● **EXERCISE**
For the material below, output exactly the span from the line with "(** * Properties *)" to the line with "(String c p)].", including both, and nothing besides.

● **MATERIALS PROVIDED**
Definition hrefs_of (body : string) : list string :=
  if String.eqb body home_html
  then ["/about"; "https://other.org/x"; "/about#team"; "/files/report.pdf"]
  else if String.eqb body about_html then ["/"; "/about"; "/contact"]
  else [].

Definition title_of (body : string) : option string :=
  if String.eqb body home_html then Some " Home "
  else if String.eqb body about_html then Some "About"
  else None.

Definition strip_of (s : string) : string :=
  if String.eqb s " Home " then "Home" else s.

(** [time.sleep] on a clock that holds 2^63 nanoseconds. *)
Definition sleep (x : PyFloat) : SleepOutcome :=
  match x with
  | NaN => SleepValueError
  | PosInf | NegInf => SleepOverflowError
  | Finite q =>
      if bool_decide (Qc_of_Z 9223372036 < q)%Qc
         || bool_decide (q < Qc_of_Z (-9223372036))%Qc
      then SleepOverflowError
      else if bool_decide (q < 0)%Qc then SleepValueError else Slept
  end.

(** The sample world; [faults] tells which sqlite calls fail from outside. *)
Definition world (faults : nat -> bool) : World :=
  {| urlparse := url_parse;
     urldefrag := url_defrag;
     urljoin := url_join;
     session_get := fun _ url => site url;
     parser_rejects := fun _ => false;
     soup_title := title_of;
     str_strip := strip_of;
     extract_text := fun body => body;
     find_all_a_href := hrefs_of;
     rules_can_fetch := fun _ _ _ => Some true;
     utcnow := fun _ => "2024-01-01T00:00:00Z";
     time_sleep := sleep;
     sqlite_fault := faults |}.

Definition no_faults : nat -> bool := fun _ => false.

(** A crawler on https://example.com without robots enforcement. *)
Definition crawler (budget : Z) (subdomains : bool) : SiteCrawler :=
  {| base_url := "https://example.com";
     parsed_base := {| scheme := "https"; netloc := "example.com" |};
     max_pages := budget; delay := Finite 0; timeout := Finite (Qc_of_Z 10);
     include_subdomains := subdomains;
     user_agent := "Mozilla/5.0 (compatible; SiteCrawler/1.0; +https://example.com/bot)";
     robot_parser := None |}.

(** The same crawler as [__init__] makes it when robots enforcement is on. *)
Definition crawler_with_robots : result (SiteCrawler * nat) :=
  SiteCrawler_init (world no_faults) 0 "https://example.com/" 10 (Finite 0) (Finite (Qc_of_Z 10))
    false true "SiteCrawler".

(** A crawler whose seed is not a web URL. *)
Definition ftp_crawler : SiteCrawler :=
  {| base_url := "ftp://example.com";
     parsed_base := {| scheme := "ftp"; netloc := "example.com" |};
     max_pages := 10; delay := Finite 0; timeout := Finite (Qc_of_Z 10);
     include_subdomains := false; user_agent := "SiteCrawler";
     robot_parser := None |}.

(** A crawler seeded on the PDF, a page without links. *)
Definition pdf_crawler (budget : Z) : SiteCrawler :=
  {| base_url := "https://example.com/files/report.pdf";
     parsed_base := {| scheme := "https"; netloc := "example.com" |};
     max_pages := budget; delay := Finite 0; timeout := Finite (Qc_of_Z 10);
     include_subdomains := false; user_agent := "SiteCrawler";
     robot_parser := None |}.

Definition old_row (url : string) : string * PageRow :=
  (url, {| row_url := url; row_status_code := Some 200;
           row_content_type := Some "text/html"; row_title := None;
           row_text_content := None; row_fetched_at := "2023-12-31T00:00:00Z" |}).

(** The database file left by an earlier crawl of the site. *)
Definition earlier_db : Database :=
  {| pages := list_to_map [old_row "https://example.com";
                           old_row "https://example.com/";
                           old_row "https://example.com/about";
                           old_row "https://example.com/contact";
                           old_row "https://example.com/files/report.pdf"];
     links := [] |}.


(** The disk fills up just before the first call on the database. *)
Definition disk_full : nat -> bool := fun t => (1 <=? t)%nat.

(** A site whose robots.txt is served: everything under /files is
    disallowed. *)
Definition robots_txt : string := "User-agent: *
Disallow: /files".

Definition polite : World :=
  {| urlparse := url_parse;
     urldefrag := url_defrag;
     urljoin := url_join;
     session_get := fun _ url =>
       if String.eqb url "https://example.com/robots.txt"
       then Returned {| resp_status_code := 200;
                        resp_content_type := Some "text/plain";
                        resp_text := robots_txt |}
       else site url;
     parser_rejects := fun _ => false;
     soup_title := title_of;
     str_strip := strip_of;
     extract_text := fun body => body;
     find_all_a_href := hrefs_of;
     rules_can_fetch := fun text _ url =>
       Some (negb (String.eqb text robots_txt
                   && String.prefix "https://example.com/files" url));
     utcnow := fun _ => "2024-01-01T00:00:00Z";
     time_sleep := sleep;
     sqlite_fault := no_faults |}.

(** A site whose home page links to a host that only ends like its own. *)
Definition portal_html : string :=
  "<title>Portal</title><a href=https://notexample.com>Partner</a>".

Definition lookalike : World :=
  {| urlparse := url_parse;
     urldefrag := url_defrag;
     urljoin := url_join;
     session_get := fun _ url =>
       if String.eqb url "https://example.com" then html 200 portal_html
       else html 200 missing_html;
     parser_rejects := fun _ => false;
     soup_title := fun body =>
       if String.eqb body portal_html then Some "Portal" else None;
     str_strip := strip_of;
     extract_text := fun body => body;
     find_all_a_href := fun body =>
       if String.eqb body portal_html then ["https://notexample.com"] else [];
     rules_can_fetch := fun _ _ _ => Some true;
     utcnow := fun _ => "2024-01-01T00:00:00Z";
     time_sleep := sleep;
     sqlite_fault := no_faults |}.

(** The database file after a crawl of https://notexample.com was stored in
    it. *)
Definition shared_db : Database :=
  {| pages := list_to_map [old_row "https://notexample.com"]; links := [] |}.

(** Command lines: a crawl of the site, and one with a malformed URL. *)
Definition args (url : string) (budget : Z) (robots : bool) : Args :=
  {| arg_url := url; arg_db_path := "scraper.db"; arg_max_pages := budget;
     arg_delay := Finite 0; arg_timeout := Finite (Qc_of_Z 10);
     arg_include_subdomains := false; arg_respect_robots := robots;
     arg_verbose := false |}.

Definition seed_url : string := "https://example.com".
Definition about_url : string := "https://example.com/about".
Definition pdf_url : string := "https://example.com/files/report.pdf".

End Sample.

(** * Properties *)

(** ** Strings *)

Lemma endswith_unfold (s suffix : string) :
  endswith s suffix
  = (String.eqb s suffix
     || match s with
        | EmptyString => false
        | String _ s' => endswith s' suffix
        end).
Proof. by destruct s. Qed.

(** [endswith] is the suffix test: some prefix, possibly empty, completes
    [suffix] to [s]. *)
Lemma endswith_spec (s suffix : string) :
  endswith s suffix = true <-> exists prefix, s = prefix ++ suffix.
Proof.
  induction s as [|c s IH]; rewrite endswith_unfold.
  - rewrite orb_false_r, String.eqb_eq. split.
    + intros <-. by exists "".
    + intros [[|c p] H]; simpl in H; [done | discriminate].
  - rewrite orb_true_iff, String.eqb_eq, IH. split.
    + intros [<- | [p ->]]; [by exists "" | by exists (String c p)].
    + intros [[|c' p] H]; simpl in H; [by left | right].
      injection H as _ ->. by exists p.
Qed.

(** ** The scope policy *)

Section Policy.

Context (W : World) (self : SiteCrawler).

(** [allowed_url] can only raise the ValueError of urllib. *)
Lemma allowed_url_raises (url : string) (e : exn) :
  allowed_url W self url = Raise e -> e = ValueError.
Proof.
  unfold allowed_url, can_fetch, or_value_error.
  repeat case_match; congruence.
Qed.

(** A URL that [allowed_url] accepts passed the scheme and host tests. *)
Lemma allowed_url_in_scope (url : string) :
  allowed_url W self url = Ok true -> in_scope W self url.
Proof.
  unfold allowed_url, in_scope. intros H.
  destruct (urlparse W url) as [parsed|]; [|done].
  destruct (scheme_not_web parsed) eqn:Hscheme; [done|].
  destruct (String.eqb (netloc parsed) "") eqn:Hnet; [done|].
  destruct (host_rejected self parsed) eqn:Hhost; [done|].
  exists parsed. split; [done|]. split; [|split].
  - unfold scheme_not_web in Hscheme.
    apply negb_false_iff, orb_true_iff in Hscheme.
    by rewrite !String.eqb_eq in Hscheme.
  - by apply String.eqb_neq.
  - unfold host_rejected in Hhost. destruct (include_subdomains self).
    + by apply negb_false_iff, endswith_spec in Hhost.
    + by apply negb_false_iff, String.eqb_eq in Hhost.
Qed.

(** A parser on which neither [parse] nor [read] was called refuses every
    URL. *)
Lemma can_fetch_unparsed (useragent url : string) :
  can_fetch W RobotFileParser_new useragent url = Ok false.
Proof. reflexivity. Qed.

Lemma allowed_url_unparsed_robots (url : string) (parsed : ParseResult) :
  robot_parser self = Some RobotFileParser_new ->
  urlparse W url = Some parsed ->
  allowed_url W self url = Ok false.
Proof.
  intros Hrp Hparse. unfold allowed_url. rewrite Hparse, Hrp, can_fetch_unparsed.
  by repeat case_match.
Qed.

End Policy.

(** ** One iteration of the loop *)

Section Iteration.

Context (W : World) (self : SiteCrawler).

(** The scan of the anchors leaves everything but the deque alone, and
    appends to the deque exactly the URLs it adds to [links_to_store]. *)
Lemma scan_links_spec (url : string) (hrefs : list string) :
  forall (links_to_store : gset string) (s : State) (r : result (gset string))
         (s' : State),
    scan_links W self url hrefs links_to_store s = (r, s') ->
    visited s' = visited s /\ db s' = db s /\ tick s' = tick s
    /\ fetched s' = fetched s /\ emitted s' = emitted s
    /\ exists added,
         queue s' = (queue s ++ added)%list
         /\ Forall (fun u => (u ∉ visited s)
                             /\ exists href joined,
                                  href ∈ hrefs
                                  /\ urljoin W url href = Some joined
                                  /\ urldefrag W joined = Some u
                                  /\ allowed_url W self u = Ok true) added
         /\ match r with
            | Ok links' => links' = list_to_set added ∪ links_to_store
            | Raise e => e = ValueError
            end.
Proof.
  induction hrefs as [|href rest IH]; intros links s r s' Hrun; simpl in Hrun.
  - unfold_monad. injection Hrun as <- <-. repeat split.
    exists []. rewrite app_nil_r. repeat split; [constructor | set_solver].
  - unfold_monad.
    destruct (urljoin W url href) as [joined|] eqn:Hjoin; simpl in Hrun;
      [|injection Hrun as <- <-; repeat split; exists []; by rewrite app_nil_r].
    destruct (urldefrag W joined) as [next_url|] eqn:Hfrag; simpl in Hrun;
      [|injection Hrun as <- <-; repeat split; exists []; by rewrite app_nil_r].
    destruct (allowed_url W self next_url) as [allowed|e] eqn:Hallowed;
      simpl in Hrun;
      [|injection Hrun as <- <-; repeat split; exists []; rewrite app_nil_r;
        repeat split; [constructor | by eapply allowed_url_raises]].
    destruct (allowed && negb (bool_decide (next_url ∈ visited s))) eqn:Hcond.
    + apply andb_true_iff in Hcond as [-> Hnew].
      apply negb_true_iff, bool_decide_eq_false in Hnew.
      apply IH in Hrun. simpl in Hrun.
      destruct Hrun as (Hv & Hd & Ht & Hf & He & added & Hq & Hadded & Hr).
      do 5 (split; [done|]).
      exists (next_url :: added). rewrite Hq, <- app_assoc. simpl.
      split; [done|]. split.
      * constructor.
        -- split; [done|]. exists href, joined. set_solver.
        -- eapply Forall_impl; [exact Hadded|]. simpl.
           intros u (Hu & h & j & Hh & Hrest). split; [done|].
           exists h, j. set_solver.
      * destruct r; [|done]. subst. set_solver.
    + apply IH in Hrun.
      destruct Hrun as (Hv & Hd & Ht & Hf & He & added & Hq & Hadded & Hr).
      do 5 (split; [done|]).
      exists added. split; [done|]. split; [|done].
      eapply Forall_impl; [exact Hadded|]. simpl.
      intros u (Hu & h & j & Hh & Hrest). split; [done|].
      exists h, j. set_solver.
Qed.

● **ANSWER FOR THIS EXERCISE**
(** * Properties *)

(** ** Strings *)

Lemma endswith_unfold (s suffix : string) :
  endswith s suffix
  = (String.eqb s suffix
     || match s with
        | EmptyString => false
        | String _ s' => endswith s' suffix
        end).
Proof. by destruct s. Qed.

(** [endswith] is the suffix test: some prefix, possibly empty, completes
    [suffix] to [s]. *)
Lemma endswith_spec (s suffix : string) :
  endswith s suffix = true <-> exists prefix, s = prefix ++ suffix.
Proof.
  induction s as [|c s IH]; rewrite endswith_unfold.
  - rewrite orb_false_r, String.eqb_eq. split.
    + intros <-. by exists "".
    + intros [[|c p] H]; simpl in H; [done | discriminate].
  - rewrite orb_true_iff, String.eqb_eq, IH. split.
    + intros [<- | [p ->]]; [by exists "" | by exists (String c p)].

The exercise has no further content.